In Mexico, counter-terrorism was already on the formal agenda, linked to its impact on trade. The Bali bombing two weeks ago has reinforced its importance.
New Zealand's Foreign Minister Phil Goff, who met his counterparts at the Los Cabos resort over the past two days, says measures being discussed included strengthened customs and immigration enforcement, a cyber security strategy and action to combat the financing of terrorism. The leaders are expected to sign-off on the tougher anti-terrorism package this weekend.
Goff says the enormous economic cost associated with terrorism is illustrated by the $US28 billion ($57 billion) in lost assets and clean-up costs alone from September 11, as well as the impact on jobs, consumer confidence and tourism flows.
But Goff says ministers will also want to prevent tougher anti-terrorism measures impeding the movement of people and goods through the region.
They will discuss how to help struggling economies meet deadlines for enhanced security.
President Bush will also ride into the desert resort with a swag of other issues keeping trade in the shadows. He will continue to lobby for the United States' push against Iraqi leader Saddam Hussein and, in a trilateral meeting with Korea and Japan, will discuss ways to press North Korea to abandon its recently declared nuclear weapons programme. Which leaves Apec's goals of free trade and investment in the region by 2010 for developed economies and 2020 for developing economies as a side issue.
In recent years those goals, which successive New Zealand governments have seen as a glittering economic prize, have made incremental progress.
Some commentators say Apec has effectively become a cheerleader, albeit with a loud voice, for the much wider and more powerful World Trade Organisation which sets rules and policies for global trade.
Apec's reduced role is to build agreement for the new WTO round, including the fraught issue of most benefit to New Zealand, the reduction of agricultural export subsidies.

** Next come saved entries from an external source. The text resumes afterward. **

(** A transfer, on every schedule: each run of the downloading and the
    sharing side on the two ends of a connection can be completed, has a bounded
    number of steps and ends as [outcome] says, for every file and every local
    file below 4 GiB: the file is not there, or the local file is larger or is not
    a beginning of it by the checksum, and the local file stays as it is; or what
    follows the local part is appended, as far as the size that the reply gives
    modulo 2^32, and the checksum that follows decides. *)
Theorem transfer_session open index local :
  0 <= index < 65536 -> zlen local < 4294967296 ->
  let o := outcome (open index) local in
  settles (Conf (readFile None index local) (handleRequest open) [] []) (Conf (Ret o.1.1) (Ret tt) o.1.2 o.2).
Proof. intros Hi Hl o. apply settles_run; [by apply transfer_run|done]. Qed.

(** The deadline, if there is one, comes after all that is read. *)
Definition in_time (late : option nat) (content local : bytes) : Prop :=
  forall k, late = Some k -> (5 + (length content - length local) + 32 <= k)%nat.

Lemma resume_run late open index content local :
  0 <= index < 65536 -> open index = Opened content -> zlen content < 4294967296 -> local `prefix_of` content ->
  in_time late content local ->
  rtc step (Conf (readFile late index local) (handleRequest open) [] []) (Conf (Ret (None, content)) (Ret tt) [] []).
Proof.
  intros Hi Ho Hc [rest ->] Hlate. pose proof (zlen_nonneg local) as Hl. pose proof (zlen_nonneg rest) as Hrest.
  pose proof Hc as Hsum. rewrite zlen_app in Hsum. destruct late as [k|].
  - etrans; [apply request_run; [done|lia]|]. rewrite Ho. cbn [request_left answer].
    specialize (Hlate k eq_refl). rewrite length_app in Hlate.
    pose proof (talk_lhs _ _ (Ret tt) _ [] [] [] (talk_uncut local rest k Hc ltac:(lia))) as Ht.
    rewrite app_nil_r in Ht. exact Ht.
  - pose proof (transfer_run open index local Hi ltac:(lia)) as Hrun. rewrite Ho in Hrun.
    rewrite outcome_below in Hrun; [|rewrite zlen_app; lia|].
    + rewrite drop_app_length, bool_decide_true in Hrun by done. exact Hrun.
    + unfold refusal. rewrite u32_small, take_app_length by (rewrite zlen_app; lia).
      rewrite bool_decide_false by (rewrite zlen_app; lia). rewrite bool_decide_false by naive_solver. done.
Qed.

Lemma cut_run open index content local k :
  0 <= index < 65536 -> open index = Opened content -> zlen content < 4294967296 -> local `prefix_of` content ->
  (k < 5 + (length content - length local) + 32)%nat ->
  rtc step (Conf (readFile (Some k) index local) (handleRequest open) [] [])
           (Conf (Ret (Some DeadlineExceeded, take (length local + (k - 5)) content)) (Ret tt) [] (drop k (reply content local))).
Proof.
  intros Hi Ho Hc [rest Heq] Hk. assert (Hl : zlen local < 4294967296)
    by (subst; rewrite zlen_app in Hc; pose proof (zlen_nonneg rest); lia).
  etrans; [by apply request_run|]. rewrite Ho. cbn [request_left answer].
  rewrite <- (take_drop k (reply content local)) at 1.
  apply (talk_lhs _ _ (Ret tt) _ [] []). apply (talk_cut content local rest); [done|done|].
  subst content. rewrite length_app in Hk. lia.
Qed.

Commentators say the area where Apec is making progress is in trade facilitation, such as more efficient and standardised customs controls allowing cheaper and quicker movement of goods.
During a speech at the Apec trade ministers' meeting earlier this year, Mexican President Vicente Fox urged member nations to work together for "sustained and balanced development in the region".
"Apec's future depends on how our members and the rest of the world perceive the cooperation made in the Asia-Pacific region," he said.
Some doubt the diverse group of large and small, rich and poor countries without a binding mandate can make any impact.
"It's not clear to me that Apec has a mandate that is going to last and make it important," Ralph Bryant, an expert on international economics at the Brookings Institution in Washington said.
"I haven't seen a lot of evidence that that's the way Asian and American leaders should co-operate."
Others, like Sidney Weintraub of the Centre for Strategic and International Studies, a Washington research organisation, see Apec becoming a uniting force in the divided region.
"My guess," he says, "is it is going to become even more important if we get a Free Trade Agreement of the Americas, because then the Asians will feel they are being discriminated against."
The immediate future of the grouping seems secure with Thailand, Chile and Korea ready to become hosts.
New Zealand observers say, at the least, Apec provides New Zealand with an international network for a whole range of representatives, from business leaders who have their own advisory group at the summits, to diplomats, officials and politicians.
At a time, for example, when New Zealand-United States relations were still frosty because of the nuclear ship ban, then Prime Minister Jim Bolger was able to meet Clinton at Apec and strike a relationship which helped in the thaw.
This weekend, Clark has one-on-one meetings with her counterparts from Australia, Indonesia, Singapore, Philippines, Chile and Canada as well as the leaders' retreat.
The real value in Apec may in the end come down to the ability to sit down and talk face-to-face. In a troubled world, such relationships can become very useful indeed.